Set down word for word each line from the start of the listing through the line that contains "model of [Disk], whose", both included.

*** Records ***

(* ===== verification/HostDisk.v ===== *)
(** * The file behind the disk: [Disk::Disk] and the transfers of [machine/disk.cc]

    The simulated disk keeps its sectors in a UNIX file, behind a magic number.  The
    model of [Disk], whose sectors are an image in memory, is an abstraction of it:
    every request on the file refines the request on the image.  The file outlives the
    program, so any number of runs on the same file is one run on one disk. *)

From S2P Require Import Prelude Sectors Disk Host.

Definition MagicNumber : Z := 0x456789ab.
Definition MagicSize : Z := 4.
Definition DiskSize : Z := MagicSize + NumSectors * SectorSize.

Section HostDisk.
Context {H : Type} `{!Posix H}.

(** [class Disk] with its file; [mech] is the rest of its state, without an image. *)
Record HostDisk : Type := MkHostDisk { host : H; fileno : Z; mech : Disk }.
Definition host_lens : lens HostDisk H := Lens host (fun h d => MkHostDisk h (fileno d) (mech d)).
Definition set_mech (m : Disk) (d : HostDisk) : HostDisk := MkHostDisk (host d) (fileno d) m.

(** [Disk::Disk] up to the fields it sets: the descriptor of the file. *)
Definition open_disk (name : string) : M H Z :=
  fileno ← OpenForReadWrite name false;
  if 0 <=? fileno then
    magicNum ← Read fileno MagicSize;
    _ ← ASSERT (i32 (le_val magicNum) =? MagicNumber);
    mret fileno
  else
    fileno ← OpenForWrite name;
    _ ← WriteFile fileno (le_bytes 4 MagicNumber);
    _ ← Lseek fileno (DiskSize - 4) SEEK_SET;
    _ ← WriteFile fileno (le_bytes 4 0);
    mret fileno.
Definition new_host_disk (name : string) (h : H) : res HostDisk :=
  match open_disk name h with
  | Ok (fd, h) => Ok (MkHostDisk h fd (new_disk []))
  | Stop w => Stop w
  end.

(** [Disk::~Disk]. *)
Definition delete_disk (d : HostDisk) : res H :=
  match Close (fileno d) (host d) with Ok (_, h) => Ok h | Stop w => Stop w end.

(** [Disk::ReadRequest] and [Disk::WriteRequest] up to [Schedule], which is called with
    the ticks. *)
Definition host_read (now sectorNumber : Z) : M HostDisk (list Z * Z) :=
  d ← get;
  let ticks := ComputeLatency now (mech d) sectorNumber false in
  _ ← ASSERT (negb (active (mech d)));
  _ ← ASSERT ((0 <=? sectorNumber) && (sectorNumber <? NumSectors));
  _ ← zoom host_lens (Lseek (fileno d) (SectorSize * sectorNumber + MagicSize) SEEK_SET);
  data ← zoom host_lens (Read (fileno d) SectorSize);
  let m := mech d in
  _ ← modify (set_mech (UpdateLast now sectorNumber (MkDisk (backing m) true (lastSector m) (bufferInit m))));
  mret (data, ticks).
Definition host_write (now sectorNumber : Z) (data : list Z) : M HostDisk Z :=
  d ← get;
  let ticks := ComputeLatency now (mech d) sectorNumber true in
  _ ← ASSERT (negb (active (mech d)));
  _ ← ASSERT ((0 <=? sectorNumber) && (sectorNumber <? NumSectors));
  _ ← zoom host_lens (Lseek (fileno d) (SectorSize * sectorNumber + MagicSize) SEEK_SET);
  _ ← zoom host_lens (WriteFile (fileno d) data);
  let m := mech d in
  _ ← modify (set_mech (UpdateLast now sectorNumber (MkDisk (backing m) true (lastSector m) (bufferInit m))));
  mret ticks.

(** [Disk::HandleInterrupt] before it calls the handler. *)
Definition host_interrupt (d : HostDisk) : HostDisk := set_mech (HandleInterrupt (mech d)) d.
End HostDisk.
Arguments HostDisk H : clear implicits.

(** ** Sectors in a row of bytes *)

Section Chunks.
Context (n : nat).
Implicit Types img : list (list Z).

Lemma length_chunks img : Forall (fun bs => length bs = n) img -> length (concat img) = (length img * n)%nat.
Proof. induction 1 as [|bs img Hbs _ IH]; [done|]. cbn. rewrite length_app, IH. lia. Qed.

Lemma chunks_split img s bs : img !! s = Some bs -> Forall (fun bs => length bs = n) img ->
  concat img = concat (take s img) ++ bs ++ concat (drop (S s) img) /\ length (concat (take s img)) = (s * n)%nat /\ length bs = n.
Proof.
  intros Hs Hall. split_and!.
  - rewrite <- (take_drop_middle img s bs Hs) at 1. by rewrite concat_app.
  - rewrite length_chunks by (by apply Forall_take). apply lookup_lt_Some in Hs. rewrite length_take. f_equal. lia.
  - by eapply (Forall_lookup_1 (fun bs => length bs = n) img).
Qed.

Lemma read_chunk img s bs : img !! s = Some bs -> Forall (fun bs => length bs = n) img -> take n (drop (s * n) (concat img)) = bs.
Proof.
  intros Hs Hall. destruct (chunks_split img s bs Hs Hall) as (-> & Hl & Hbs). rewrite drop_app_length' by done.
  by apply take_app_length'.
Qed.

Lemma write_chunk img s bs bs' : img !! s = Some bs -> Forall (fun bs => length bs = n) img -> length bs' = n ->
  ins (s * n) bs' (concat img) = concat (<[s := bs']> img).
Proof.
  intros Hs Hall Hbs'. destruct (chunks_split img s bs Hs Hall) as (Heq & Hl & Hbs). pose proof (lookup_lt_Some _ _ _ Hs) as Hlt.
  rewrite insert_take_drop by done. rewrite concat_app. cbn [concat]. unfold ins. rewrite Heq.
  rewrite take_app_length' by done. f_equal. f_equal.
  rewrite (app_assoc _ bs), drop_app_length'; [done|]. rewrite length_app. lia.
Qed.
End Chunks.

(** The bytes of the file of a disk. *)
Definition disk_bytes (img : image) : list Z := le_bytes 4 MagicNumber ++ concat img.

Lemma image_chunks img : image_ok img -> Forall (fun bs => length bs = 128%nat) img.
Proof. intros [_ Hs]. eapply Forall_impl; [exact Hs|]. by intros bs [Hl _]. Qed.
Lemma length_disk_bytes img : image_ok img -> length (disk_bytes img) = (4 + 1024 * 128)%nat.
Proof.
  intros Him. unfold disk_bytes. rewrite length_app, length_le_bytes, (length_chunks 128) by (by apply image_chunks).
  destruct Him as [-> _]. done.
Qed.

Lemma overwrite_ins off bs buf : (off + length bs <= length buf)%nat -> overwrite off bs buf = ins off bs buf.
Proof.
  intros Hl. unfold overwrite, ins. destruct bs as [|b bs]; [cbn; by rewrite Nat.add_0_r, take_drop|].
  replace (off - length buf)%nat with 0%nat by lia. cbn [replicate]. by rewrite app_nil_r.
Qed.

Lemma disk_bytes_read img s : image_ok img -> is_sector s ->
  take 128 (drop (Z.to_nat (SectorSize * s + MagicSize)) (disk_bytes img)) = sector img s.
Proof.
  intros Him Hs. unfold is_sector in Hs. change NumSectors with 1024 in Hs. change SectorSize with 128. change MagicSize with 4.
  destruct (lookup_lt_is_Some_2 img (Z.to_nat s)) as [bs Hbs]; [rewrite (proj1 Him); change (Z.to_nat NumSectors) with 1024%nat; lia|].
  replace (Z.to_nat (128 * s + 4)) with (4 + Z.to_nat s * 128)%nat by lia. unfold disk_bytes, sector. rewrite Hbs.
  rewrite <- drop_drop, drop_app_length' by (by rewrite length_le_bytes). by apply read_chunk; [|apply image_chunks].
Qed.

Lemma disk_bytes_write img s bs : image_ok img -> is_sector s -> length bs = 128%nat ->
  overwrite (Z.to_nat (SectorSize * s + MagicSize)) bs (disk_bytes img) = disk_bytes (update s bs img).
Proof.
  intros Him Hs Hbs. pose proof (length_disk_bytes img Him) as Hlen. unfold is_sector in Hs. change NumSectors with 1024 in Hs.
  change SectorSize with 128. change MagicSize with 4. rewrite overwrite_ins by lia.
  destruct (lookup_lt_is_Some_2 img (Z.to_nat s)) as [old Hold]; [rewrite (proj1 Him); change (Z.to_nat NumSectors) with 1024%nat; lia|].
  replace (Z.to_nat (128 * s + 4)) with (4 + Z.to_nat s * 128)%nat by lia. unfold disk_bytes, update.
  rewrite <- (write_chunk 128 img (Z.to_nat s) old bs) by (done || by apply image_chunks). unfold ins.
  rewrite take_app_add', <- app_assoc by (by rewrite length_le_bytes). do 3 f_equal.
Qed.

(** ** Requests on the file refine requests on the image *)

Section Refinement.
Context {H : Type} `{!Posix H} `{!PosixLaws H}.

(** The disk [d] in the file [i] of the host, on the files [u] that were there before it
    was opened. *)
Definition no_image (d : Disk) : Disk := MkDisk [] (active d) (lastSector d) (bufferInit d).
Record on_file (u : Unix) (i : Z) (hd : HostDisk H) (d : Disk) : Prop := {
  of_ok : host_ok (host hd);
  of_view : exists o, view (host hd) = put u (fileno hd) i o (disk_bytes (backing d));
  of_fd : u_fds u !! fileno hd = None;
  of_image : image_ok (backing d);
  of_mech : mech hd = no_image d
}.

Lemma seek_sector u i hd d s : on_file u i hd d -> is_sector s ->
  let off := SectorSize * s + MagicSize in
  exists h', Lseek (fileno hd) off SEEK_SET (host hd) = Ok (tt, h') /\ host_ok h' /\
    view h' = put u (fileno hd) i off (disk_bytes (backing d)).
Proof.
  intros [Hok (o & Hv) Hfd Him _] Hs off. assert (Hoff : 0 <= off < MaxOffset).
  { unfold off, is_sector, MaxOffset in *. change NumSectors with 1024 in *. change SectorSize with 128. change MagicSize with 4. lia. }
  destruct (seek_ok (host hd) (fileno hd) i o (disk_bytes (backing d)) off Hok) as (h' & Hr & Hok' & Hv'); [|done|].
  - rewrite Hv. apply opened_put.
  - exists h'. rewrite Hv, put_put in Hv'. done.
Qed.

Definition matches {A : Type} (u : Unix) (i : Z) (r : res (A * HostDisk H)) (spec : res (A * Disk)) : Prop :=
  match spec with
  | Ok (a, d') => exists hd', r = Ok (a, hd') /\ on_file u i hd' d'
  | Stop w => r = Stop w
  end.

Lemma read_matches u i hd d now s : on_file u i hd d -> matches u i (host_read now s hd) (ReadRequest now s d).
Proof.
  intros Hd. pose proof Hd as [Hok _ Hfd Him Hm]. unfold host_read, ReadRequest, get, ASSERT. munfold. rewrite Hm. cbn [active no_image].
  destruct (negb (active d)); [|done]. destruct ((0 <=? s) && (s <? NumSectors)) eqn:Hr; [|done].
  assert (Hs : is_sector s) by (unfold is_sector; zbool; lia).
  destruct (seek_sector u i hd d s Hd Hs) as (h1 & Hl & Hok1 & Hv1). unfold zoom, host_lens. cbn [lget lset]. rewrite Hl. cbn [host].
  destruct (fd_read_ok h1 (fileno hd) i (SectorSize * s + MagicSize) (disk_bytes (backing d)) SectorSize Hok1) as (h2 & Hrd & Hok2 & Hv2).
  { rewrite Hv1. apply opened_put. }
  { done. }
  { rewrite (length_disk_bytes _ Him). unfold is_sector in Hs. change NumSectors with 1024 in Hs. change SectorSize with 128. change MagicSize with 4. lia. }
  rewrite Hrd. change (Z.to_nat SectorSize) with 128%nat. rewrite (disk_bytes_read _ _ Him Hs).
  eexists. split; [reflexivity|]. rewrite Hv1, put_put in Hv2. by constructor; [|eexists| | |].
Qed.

*** End of Records ***

**Finished exercise**
(* ===== verification/HostDisk.v ===== *)
(** * The file behind the disk: [Disk::Disk] and the transfers of [machine/disk.cc]

    The simulated disk keeps its sectors in a UNIX file, behind a magic number.  The
    model of [Disk], whose sectors are an image in memory, is an abstraction of it:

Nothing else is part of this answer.